3 Reasons Unpaid Interns are Bad for the Economy

By Nathan Parcells

SAN FRANCISCO (TheStreet) -- The power of a great internship can go a long way. From providing employment opportunities to beefing up resumes, internships can be the key young professionals need to stand out from the crowd. Can they also contribute to the economy?

A recent NBC News article asked the question. While many paid interns clearly contribute to the success of an organization, the case is different for unpaid interns, who aren't seen as contributors because organizations dole them out menial tasks. In fact, with lawsuit after lawsuit over unpaid interns popping up, the significance and need for internship programs has been questioned.

The main problem, besides the fact students and recent grads aren't getting paid for their work, is that they can hinder the growth of an organization.

Here are some reasons unpaid internships can be damaging:

No competitive compensation

When interns aren't paid, they lose the chance to be financially independent. Currently, 65% of students rely on financial help from their parents during their internship. Sixty percent of the 20 million Americans who attend college each year already borrow money to help cover the cost, and studies show debt is increasing for four-year graduates.

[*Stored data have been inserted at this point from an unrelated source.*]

Lemma close_words_spec n t j s d T : fs_inv dying s d -> tables s !! t = Some T ->
  exists s' m, close_words flush n t j s = Some s' /\ fs_inv dying s' d /\ fframe (put_table s t (set_fd m T)) s' /\ gave s d s' d /\
    forall k, m !! k = if bool_decide (j * NFDBITS <= k < (j + Z.of_nat n) * NFDBITS) && bit (open_fds T) k then None else fd T !! k.
Proof.
  revert j s T. induction n as [|n IH]; intros j s T H HT; cbn [close_words].
  - exists s, (fd T). rewrite set_fd_id. split; [done|]. split; [done|]. split; [by apply fframe_id|]. split; [by apply gave_same|].
    intros k. rewrite bool_decide_false by lia. done.
  - rewrite HT. cbn [mbind option_bind]. pose proof (proj1 (tb_words _ _ _ _ (fi_tables _ _ _ H) _ _ HT)) as Hw.
    destruct (close_word_spec 32 t (j * NFDBITS) (open_fds T j) s d T (Hw j) H HT) as (s1 & m1 & -> & H1 & Hf1 & Hg1 & Hm1). cbn [mbind option_bind].
    destruct (IH (j + 1) s1 _ H1 (fframe_lookup _ _ _ _ Hf1)) as (s' & m & -> & H' & Hf' & Hg' & Hm).
    exists s', m. split; [done|]. split; [done|]. split; [by eapply fframe_put|]. split; [by eapply gave_trans|].
    intros k. rewrite Hm. cbn. rewrite Hm1, word_bit by done. unfold NFDBITS.
    destruct (bit (open_fds T) k); rewrite ?andb_true_r, ?andb_false_r; [|done]. repeat case_bool_decide; lia || done.
Qed.

Lemma close_files_spec t s d T : fs_inv dying s d -> tables s !! t = Some T ->
  exists s', close_files flush s t = Some s' /\ fs_inv dying s' d /\ fframe (put_table s t (set_fd ∅ T)) s' /\ gave s d s' d.
Proof.
  intros H HT. unfold close_files. destruct (close_words_spec (Z.to_nat (NR_OPEN / NFDBITS)) t 0 s d T H HT) as (s' & m & E & H' & Hf & Hg & Hm).
  exists s'. do 2 (split; [done|]). assert (m = ∅) as ->; [|done]. apply map_eq. intros k. rewrite Hm, lookup_empty.
  destruct (fd T !! k) as [f|] eqn:Hk; [|by case_match]. destruct (tb_slot _ _ _ _ (fi_tables _ _ _ H) _ _ _ _ HT Hk) as [Hr ->].
  rewrite bool_decide_true; [done|]. change (Z.of_nat (Z.to_nat (NR_OPEN / NFDBITS))) with 32. unfold NR_OPEN, NFDBITS in *. lia.
Qed.

End Dying.

(** ** [exit_files] *)

Section Exit.
Context (p : Z) (flush : Z -> Z).

Lemma leave_inv s d t T : fs_inv None s d -> table_of s p = Some (t, T) -> opening s !! p = None ->
  fs_inv (if count T =? 1 then Some t else None) (put_table (set_task_files s (delete p (task_files s))) t (set_count (count T - 1) T)) d.
Proof.
  intros H [Hp HT]%table_of_spec Ho. pose proof (fi_tables _ _ _ H) as Htb. split.
  - eapply filps_ok_ext; [|destruct (fi_filps _ _ _ H); by constructor]. intros g. by apply (refs_put s d d t T).
  - cbn. destruct Htb. constructor.
    + intros u U HU. destruct (decide (u = t)) as [->|]; simplify_map_eq; eauto.
    + intros u U i f HU. destruct (decide (u = t)) as [->|]; simplify_map_eq; eauto.
    + intros q i f Hq. destruct (tb_opening q i f Hq) as (u & U & Hu & HU & Hr). exists u. assert (q <> p) by congruence.
      rewrite lookup_delete_ne by done. destruct (decide (u = t)) as [->|]; simplify_map_eq; eauto.
    + intros q1 q2 i f g H1 H2. assert (q1 <> p /\ q2 <> p) as [? ?] by (split; congruence). rewrite !lookup_delete_ne by done. eauto.
    + intros u U HU. rewrite (msum_delete _ _ _ t) by done. destruct (decide (u = t)) as [->|]; simplify_map_eq; cbn.
      * rewrite same_refl. destruct (tb_count t T HT) as [? [?|?]]; [|done]. split; [lia|]. destruct (count T =? 1) eqn:E; [by right|left; lia].
      * rewrite same_ne by done. destruct (tb_count u U HU) as [? [?|?]]; [|done]. lia.
    + intros q u Hq. apply lookup_delete_Some in Hq as [_ Hq]. destruct (tb_task q u Hq) as [U HU]. destruct (decide (u = t)) as [->|]; simplify_map_eq; eauto.
Qed.

Lemma gone_inv s d t T : fs_inv (Some t) s d -> tables s !! t = Some T -> fd T = ∅ -> count T = 0 ->
  fs_inv None (set_tables s (delete t (tables s))) d /\ forall f, refs (set_tables s (delete t (tables s))) d f = refs s d f.
Proof.
  intros H HT He Hc. assert (forall f, refs (set_tables s (delete t (tables s))) d f = refs s d f) as Hr.
  { intros f. unfold refs. cbn. rewrite (msum_delete _ _ _ T) by done. rewrite He. change (slots f ∅) with 0. lia. }
  pose proof (fi_tables _ _ _ H) as Htb. split; [|done].
  assert (forall q, task_files s !! q <> Some t) as Hq. { intros q Hq. destruct (tb_count _ _ _ _ Htb t T HT) as [Hm _].
    pose proof (msum_zero (same t) (task_files s) (same_nonneg t) ltac:(lia) q t Hq) as Hs. by rewrite same_refl in Hs. }
  split; [eapply filps_ok_ext; [apply Hr|destruct (fi_filps _ _ _ H); by constructor]|]. cbn. destruct Htb. constructor.
  - intros u U [_ HU]%lookup_delete_Some. eauto.
  - intros u U i f [_ HU]%lookup_delete_Some. eauto.
  - intros q i f Ho. destruct (tb_opening q i f Ho) as (u & U & Hu & HU & Hb). exists u, U. assert (u <> t) by (intros ->; by apply (Hq q)).
    by rewrite lookup_delete_ne.
  - done.
  - intros u U [Hne HU]%lookup_delete_Some. destruct (tb_count u U HU) as [? [?|?]]; [by auto|congruence].
  - intros q u Hu. assert (t <> u) by (intros ->; by apply (Hq q)). rewrite lookup_delete_ne by done. eauto.
Qed.

(** The process has no table afterwards; the last user of a table empties it and frees
    it, and every file that nothing refers to any more is released. *)
Lemma exit_files_spec s d : fs_inv None s d -> opening s !! p = None ->
  exists s', exit_files p flush s = Some s' /\ fs_inv None s' d /\ task_files s' = delete p (task_files s) /\ opening s' = opening s /\
    gave s d s' d /\
    match table_of s p with
    | Some (t, T) => tables s' = if count T =? 1 then delete t (tables s) else <[t := set_count (count T - 1) T]> (tables s)
    | None => s' = s
    end.
Proof.
  intros H Ho. unfold exit_files. destruct (task_files s !! p) as [t|] eqn:Hp.
  2: { exists s. unfold table_of. rewrite Hp. cbn. split; [done|]. split; [done|]. split; [by rewrite delete_id|]. split; [done|]. split; [by apply gave_same|done]. }
  destruct (tb_task _ _ _ _ (fi_tables _ _ _ H) p t Hp) as [T HT]. assert (table_of s p = Some (t, T)) as Ht by by apply table_of_spec. rewrite Ht.
  cbn [tables set_task_files]. rewrite HT. cbn [mbind option_bind]. rewrite (upd_table_eq _ _ (set_task_files s _) T) by done.
  pose proof (leave_inv s d t T H Ht Ho) as H1. set (s1 := put_table _ t _) in *. replace (count T - 1 =? 0) with (count T =? 1) by lia.
  assert (gave s d s1 d) as Hg1. { apply gave_same; [|done]. intros g. by apply (refs_put s d d t T (set_count (count T - 1) T)). }
  destruct (count T =? 1) eqn:E; [|exists s1; do 5 (split; [done|]); done].
  assert (tables s1 !! t = Some (set_count (count T - 1) T)) as HT1 by apply lookup_insert_eq.
  destruct (close_files_spec (Some t) flush t s1 d _ H1 HT1) as (s2 & -> & H2 & Hf2 & Hg2). cbn [mbind option_bind].
  pose proof (fframe_lookup _ _ _ _ Hf2) as HT2. destruct (gone_inv s2 d t _ H2 HT2 eq_refl) as [H3 Hr]; [cbn; lia|].
  eexists. split; [done|]. split; [done|]. destruct Hf2 as [Et Ek Eo Eh]. cbn [task_files opening tables set_tables].
  split; [by rewrite Ek|]. split; [by rewrite Eo|]. split; [|rewrite Et; cbn; by rewrite !delete_insert_eq].
  eapply gave_trans; [exact Hg1|]. eapply gave_trans; [exact Hg2|]. by apply gave_same.
Qed.

(** ** [flush_old_files] *)

(** The descriptors of [B] that have a file are closed. *)
Record closes (B : Z -> bool) (T T' : files_struct) : Prop := {
  cl_count : count T' = count T;
  cl_fd k : fd T' !! k = if B k then None else fd T !! k;
  cl_open k : bit (open_fds T') k = bit (open_fds T) k && negb (B k && bool_decide (is_Some (fd T !! k)));
  cl_cloexec k : bit (close_on_exec T') k = bit (close_on_exec T) k && negb (B k && bool_decide (is_Some (fd T !! k))) }.

Lemma closes_none B T : (forall k, B k = false) -> closes B T T.
Proof. intros HB. constructor; [done| | |]; intros k; rewrite HB; [done|cbn; by rewrite andb_true_r..]. Qed.

Lemma closes_ext B B' T T' : (forall k, B' k = B k) -> closes B T T' -> closes B' T T'.
Proof. intros HB []. constructor; [done| | |]; intros k; rewrite HB; auto. Qed.

Lemma closes_trans B1 B2 T T1 T2 : closes B1 T T1 -> closes B2 T1 T2 -> closes (fun k => B1 k || B2 k) T T2.
Proof.
  intros [C1 F1 O1 E1] [C2 F2 O2 E2]. constructor; [congruence| | |]; intros k.
  - rewrite F2, F1. by destruct (B1 k), (B2 k).
  - rewrite O2, O1, F1. destruct (B1 k), (B2 k); cbn; rewrite ?andb_true_r, <- ?andb_assoc; try done; by destruct (bit _ _), (bool_decide _).
  - rewrite E2, E1, F1. destruct (B1 k), (B2 k); cbn; rewrite ?andb_true_r, <- ?andb_assoc; try done; by destruct (bit _ _), (bool_decide _).
Qed.

Lemma closes_one i f T : words_ok (open_fds T) -> words_ok (close_on_exec T) -> fd T !! i = Some f -> closes (fun k => k =? i) T (closed i T).
Proof.
  intros Hw1 Hw2 Hi. constructor; cbn; [done| | |]; intros k; rewrite ?bit_clr by done; destruct (k =? i) eqn:E; cbn; rewrite ?andb_true_r; try done.
  - assert (k = i) as -> by lia. apply lookup_delete_eq.
  - apply lookup_delete_ne. lia.
  - assert (k = i) as -> by lia. rewrite Hi. cbn. by rewrite andb_false_r.
  - assert (k = i) as -> by lia. rewrite Hi. cbn. by rewrite andb_false_r.
Qed.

When pay is not competitive -- or when there is no pay -- interns are less likely to stay fresh and ambitious. Marketplace value also diminishes the second they enter the job market since they can't negotiate better compensation. This is not only bad for the economy, it hampers healthy competition for them as future professionals.

Instead: Try to pay your interns at least federal minimum wage. Other forms of compensation can include stipends, professional development opportunities and skills training.